Last year, the commissioner called for government intervention, asserting the farms posed a threat to New Zealand's reputation as a safe producer of food.
Now, the Ministry for Primary Industries (MPI) has recommended tests to ensure levels of petro-chemicals such as benzene, toluene and ethylene are safe before livestock or crops are put on the land.
It said there were four active landfarms, all in Taranaki, where waste from oil and gas drilling was spread.
The ministry said the only risk to animal welfare and food safety from the waste came from petro-chemicals, or hydrocarbons - not heavy metals, minerals and salts, or biocides.
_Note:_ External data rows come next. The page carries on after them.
(* ===== verification/Error.v ===== *)
(** * [src/error.rs]: the error type, exit codes and the [Result] monad *)
From S2P Require Import Prelude RustStr Num.

(** ** Exit codes, [mod exit] *)
Module exit.
Definition USAGE : Z := 64.
Definition CONFIG : Z := 65.
Definition NOT_FOUND : Z := 66.
Definition STATE : Z := 67.
Definition SYSCALL : Z := 70.
Definition UNSUPPORTED : Z := 71.
Definition FAULT : Z := 72.
Definition GENERIC : Z := 1.
End exit.

(** [enum Error]. *)
Inductive Error :=
| Usage (m : string)
| Config (m : string)
| NotFound (m : string)
| AlreadyExists (m : string)
| InvalidState (m : string)
| Syscall (call : string) (errno : Z) (ctx : string)
| Io (m : string)
| Parse (m : string)
| Container (m : string)
| Fault (m : string)
| Unsupported (m : string).

#[export] Instance Error_eq_dec : EqDecision Error.
Proof. solve_decision. Defined.

(** [Error::exit_code]. *)
Definition exit_code (e : Error) : Z :=
  match e with
  | Usage _ => exit.USAGE
  | Config _ | Parse _ => exit.CONFIG
  | NotFound _ => exit.NOT_FOUND
  | AlreadyExists _ | InvalidState _ => exit.STATE
  | Syscall _ _ _ => exit.SYSCALL
  | Unsupported _ => exit.UNSUPPORTED
  | Fault _ => exit.FAULT
  | Io _ | Container _ => exit.GENERIC
  end.

(** [Error::errno]. *)
Definition errno (e : Error) : option Z :=
  match e with Syscall _ n _ => Some n | _ => None end.

(** [Error::is_errno]. *)
Definition is_errno (e : Error) (n : Z) : bool := bool_decide (errno e = Some n).

(** [errno_name]. *)
Definition errno_name (e : Z) : string :=
  match e with
  | 1 => "EPERM" | 2 => "ENOENT" | 3 => "ESRCH" | 4 => "EINTR" | 5 => "EIO"
  | 9 => "EBADF" | 11 => "EAGAIN" | 12 => "ENOMEM" | 13 => "EACCES" | 14 => "EFAULT"
  | 16 => "EBUSY" | 17 => "EEXIST" | 18 => "EXDEV" | 19 => "ENODEV" | 20 => "ENOTDIR"
  | 21 => "EISDIR" | 22 => "EINVAL" | 23 => "ENFILE" | 24 => "EMFILE" | 25 => "ENOTTY"
  | 28 => "ENOSPC" | 32 => "EPIPE" | 36 => "ENAMETOOLONG" | 38 => "ENOSYS"
  | 39 => "ENOTEMPTY" | 61 => "ENODATA" | 62 => "ETIME" | 95 => "EOPNOTSUPP"
  | 98 => "EADDRINUSE" | 110 => "ETIMEDOUT" | 111 => "ECONNREFUSED"
  | _ => "E?"
  end.

(** [impl Display for Error]. *)
Definition error_str (e : Error) : string :=
  match e with
  | Usage m => m
  | Config m => "invalid configuration: " +:+ m
  | NotFound m => "not found: " +:+ m
  | AlreadyExists m => "already exists: " +:+ m
  | InvalidState m => "invalid state: " +:+ m
  | Syscall call n ctx =>
      call +:+ "(2) failed: " +:+ errno_name n +:+ " (" +:+ show_dec n +:+ ")"
      +:+ (if str_is_empty ctx then "" else ": " +:+ ctx)
  | Io m => "io error: " +:+ m
  | Parse m => "parse error: " +:+ m
  | Container m => "container error: " +:+ m
  | Fault m => "injected fault: " +:+ m
  | Unsupported m => "unsupported: " +:+ m
  end.

(** ** [Result] *)

Inductive result (A : Type) : Type :=
| Ok (a : A)
| Err (e : Error).
Arguments Ok {A} a.
Arguments Err {A} e.

#[export] Instance result_ret : MRet result := fun A a => Ok a.
#[export] Instance result_bind : MBind result := fun A B f r =>
  match r with Ok a => f a | Err e => Err e end.

Definition map_err {A : Type} (f : Error -> Error) (r : result A) : result A :=
  match r with Ok a => Ok a | Err e => Err (f e) end.

Definition ok {A : Type} (r : result A) : option A :=
  match r with Ok a => Some a | Err _ => None end.

Definition ok_or {A : Type} (e : Error) (o : option A) : result A :=
  match o with Some a => Ok a | None => Err e end.

Definition is_ok {A : Type} (r : result A) : bool :=
  match r with Ok _ => true | Err _ => false end.

Definition unwrap_or {A : Type} (d : A) (o : option A) : A := default d o.

(** [iter().map(f).collect::<Result<Vec<_>>>()]. *)
Fixpoint try_map {A B : Type} (f : A -> result B) (l : list A) : result (list B) :=
  match l with
  | [] => Ok []
  | x :: l' => y ← f x; ys ← try_map f l'; Ok (y :: ys)
  end.

Lemma bind_ok {A B : Type} (r : result A) (f : A -> result B) b :
  (r ≫= f) = Ok b <-> exists a, r = Ok a /\ f a = Ok b.
Proof.
  destruct r as [a|e]; cbn; split.
  - eauto.
  - by intros (a' & [= <-] & H).
  - done.
  - by intros (a' & [=] & _).
Qed.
It said the risk disappeared if livestock and crops were kept off the land until the hydrocarbons had been treated and contaminants removed.
Details of where the waste comes from, concentrations of hydrocarbons, and testing once the waste has been spread, must also now be documented.
'The risk is minimal' - MPI
MPI director David Wansbrough said, while he would not want to drink a cup of the oil industry waste, it posed a minimal threat.
"Our science tells us that even immediately after you've spread the rocks and mud you've dug up from oil wells, even immediately after you've spread it, the risk is minimal," he said.
"But, if you want to be sure, we've set some levels that links to the environmental levels that you need to manage and that will mean there is no risk."
Parliamentary Commissioner for the Environment Jan Wright said the guidelines were based on a "good" report by Landcare Research, and she was pleased with what MPI had come up with.
"Cattle were being allowed on to landfarmed areas where the hydrocarbons and so on hadn't had a chance to break down," she said.
"The council involved [Taranaki Regional Council] said it wasn't their business, and the Ministry for Primary Industries seemed to be saying it wasn't their business either - so someone's taken responsibility, which is fantastic."
Dr Wright said cattle standing in oil industry waste was not a good look for New Zealand agriculture.
"As the report says, proving the actual levels of risk to animal welfare or food safety is very difficult," she said.
"But the perception of cattle tramping drilling waste into soil, regardless of the real risk, doesn't fit with the profile New Zealand is seeking for its agriculture."
Greens unhappy with guidelines
However, Green Party energy spokesperson Gareth Hughes said he did not believe New Zealand should be putting oil industry waste on agricultural land at all.
"I think international consumers of our agricultural products demand the highest standards of food safety from us, and I think they would be concerned to find that our cows are standing amidst oil and gas waste on our paddocks," Mr Hughes said.
The scientist who helped develop the new guidelines noted a recent Landcare Research study that found oil industry waste was highly toxic to earthworms.
Within 24 hours of being exposed to the waste, all the earthworms in the study were dead.
In 2013, the Taranaki Regional Council stopped allowing fracking waste to be disposed of on the landfarms after Radio New Zealand reported on the controversial practice.
The Petroleum Exploration and Production Association said the release of the guidelines was a happy ending to the debate on the practice.